黎蘇禾也有些疑惑的看著餘莘,她之前對於許辰文和喬濼是表姐弟關係已經格外吃驚。
“宋家老爺子有兩個女兒,一個嫁到許家,是許辰文的母親,一個則嫁到江南市,便是喬濼的母親。”餘莘和喬濼不算熟,有關她的事,大多是從宋呈口中得知。

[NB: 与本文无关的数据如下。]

(* ===== verification/StoredDigest.v ===== *)
(** * The stream of the stored rows and its digest

    [Module StreamProofs]: a stream shows its visitor every stored row once, in
    registry and key order, and the digest of rows handed over in that order is
    the digest the chain defines on the set of them. *)

From stdpp Require Import base gmap strings list sorting.
From Stdlib Require Import ZArith NArith Lia.
From S2P Require Import Prelude.
From S2P Require Import GoLib.
From S2P Require Import CodecLayer.
From S2P Require Import ChainCommitments.
From S2P Require Import ChainProofs.
From S2P Require Import ProjectionRows.
From S2P Require Import ProjectionStore.
From S2P Require Import ProjectionStream.
From S2P Require Import ProjectionProofs.

Module StreamProofs.

Import Projections ProjectionStore ProjectionStream ProjectionProofs.

Lemma Forall2_elem_of_r {A B} (P : A → B → Prop) l k y :
  Forall2 P l k → y ∈ k → ∃ x, x ∈ l ∧ P x y.
Proof.
  induction 1 as [|x z l k Hp _ IH]; [by intros ?%not_elem_of_nil|].
  intros [->|Hin]%elem_of_cons; [exists x; by split; [left|]|].
  destruct (IH Hin) as (x' & ? & ?). exists x'. by split; [right|].
Qed.

Lemma Forall2_elem_of_l {A B} (P : A → B → Prop) l k x :
  Forall2 P l k → x ∈ l → ∃ y, y ∈ k ∧ P x y.
Proof. intros Hall%Forall2_flip Hin. exact (Forall2_elem_of_r _ _ _ _ Hall Hin). Qed.

(** ** Streams as lists *)

Section Visits.
Context {S : Type} (visit : S → Chain.LogicalRow → Error + S).

Fixpoint visits (st : S) (rows : list Chain.LogicalRow) : Error + S :=
  match rows with
  | [] => inr st
  | row :: rest => let* st' := visit st row in visits st' rest
  end.

Lemma visits_app st rows rows' :
  visits st (rows ++ rows') = and_then (visits st rows) (λ st', visits st' rows').
Proof.
  revert st. induction rows as [|row rows IH]; intros st; [done|]. cbn.
  destruct (visit st row); [done|]. apply IH.
Qed.
End Visits.

Section Stream.
Context `{NormLib, JCSLib, CryptoLib, SQLiteJSON, !JCSKeys}.

(** The logical rows of a table, in the order of the stream. *)
Definition table_rows (db : Database) (table : projectionTable) (rows : list Chain.LogicalRow)
    : Prop :=
  Forall2 (λ row logical, streamRow table row = inr logical) (orderedRows db table) rows.

Lemma streamRows_iff {S} (visit : S → Chain.LogicalRow → Error + S) table rows st st' :
  streamRows visit table rows st = inr st' ↔
  ∃ logicals, Forall2 (λ row logical, streamRow table row = inr logical) rows logicals ∧
    visits visit st logicals = inr st'.
Proof.
  revert st. induction rows as [|row rows IH]; intros st; cbn.
  { split; [intros [= ->]; exists []; by split|]. by intros (? & ->%Forall2_nil_inv_l & Hv). }
  rewrite and_then_inr. split.
  - intros (logical & Hl & (st1 & Hv & Hs)%and_then_inr). apply IH in Hs as (ls & Hall & Hvs).
    exists (logical :: ls). split; [by constructor|]. cbn. by rewrite Hv.
  - intros (ls & Hall & Hv). apply Forall2_cons_inv_l in Hall as (logical & rest & Hl & Hall & ->).
    exists logical. split; [done|]. cbn in Hv. apply and_then_inr in Hv as (st1 & Hv1 & Hv).
    rewrite Hv1. cbn. apply IH. by exists rest.
Qed.

Lemma streamTables_iff {S} (visit : S → Chain.LogicalRow → Error + S) db tables st st' :
  streamTables visit db tables st = inr st' ↔
  ∃ per, Forall2 (table_rows db) tables per ∧ visits visit st (concat per) = inr st'.
Proof.
  revert st. induction tables as [|table tables IH]; intros st; cbn.
  { split; [intros [= ->]; exists []; by split|]. by intros (? & ->%Forall2_nil_inv_l & Hv). }
  rewrite and_then_inr. split.
  - intros (st1 & (ls & Hall & Hv)%streamRows_iff & (per & Hper & Hvs)%IH).
    exists (ls :: per). split; [by constructor|]. cbn. by rewrite visits_app, Hv.
  - intros (per & Hall & Hv). apply Forall2_cons_inv_l in Hall as (ls & rest & Hl & Hall & ->).
    cbn in Hv. rewrite visits_app in Hv. apply and_then_inr in Hv as (st1 & Hv1 & Hv).
    exists st1. split; [apply streamRows_iff; by exists ls|]. apply IH. by exists rest.
Qed.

簡佐溪恍然大悟,怪不得喬濼會答應和她們工作室合作,原來裏麵有這層關係。
“阿禾,你一開始就知道許辰文和喬濼是表姐弟?”簡佐溪聯想起那天黎蘇禾的反應,難怪她如此輕鬆自如。
黎蘇禾有些不好意思的點頭承認,當時她需要考慮的事情比較多,所以選擇了隱瞞。
“我倒是突然想起一件事。”餘莘打斷了簡佐溪和黎蘇禾的對話。
“二十多年前,喬濼父母乘坐的飛機失事,雙雙遇難,留下一對兒女。那時候,正逢宋家內亂,宋老爺子無暇顧及他們。
於是這一對孤兒被喬父生前的一位摯友,也是一直在喬家做事的周衡天所收養。
說到這兒,你們應該也清楚了。那位周掌櫃,便是當年收養喬濼姐弟的周衡天的兒子。”這件事情,餘莘也是無意中在宋呈家聽到的。
“周掌櫃是彌樂山人?”黎蘇禾心想怪不得喬濼會說彌樂山是自己家鄉,在她心裏,周衡天和周掌櫃就是她的親人。
“沒錯。”餘莘點頭,她還聽說周家以前是倒鬥起身的,不過她沒有說出來。
“原來喬濼的身世這麽坎坷,難怪人人都說蘇繡老板娘,是極有個性的妙人。”或許同是幼時失去父母,簡佐溪對喬濼增添了無名好感。
黎蘇禾是見過喬濼兩次麵的,在她看來,喬濼就是一朵美麗的罌粟花,開得驚心動魄。
沒想到光鮮的背後,是一段令人悲痛的過往。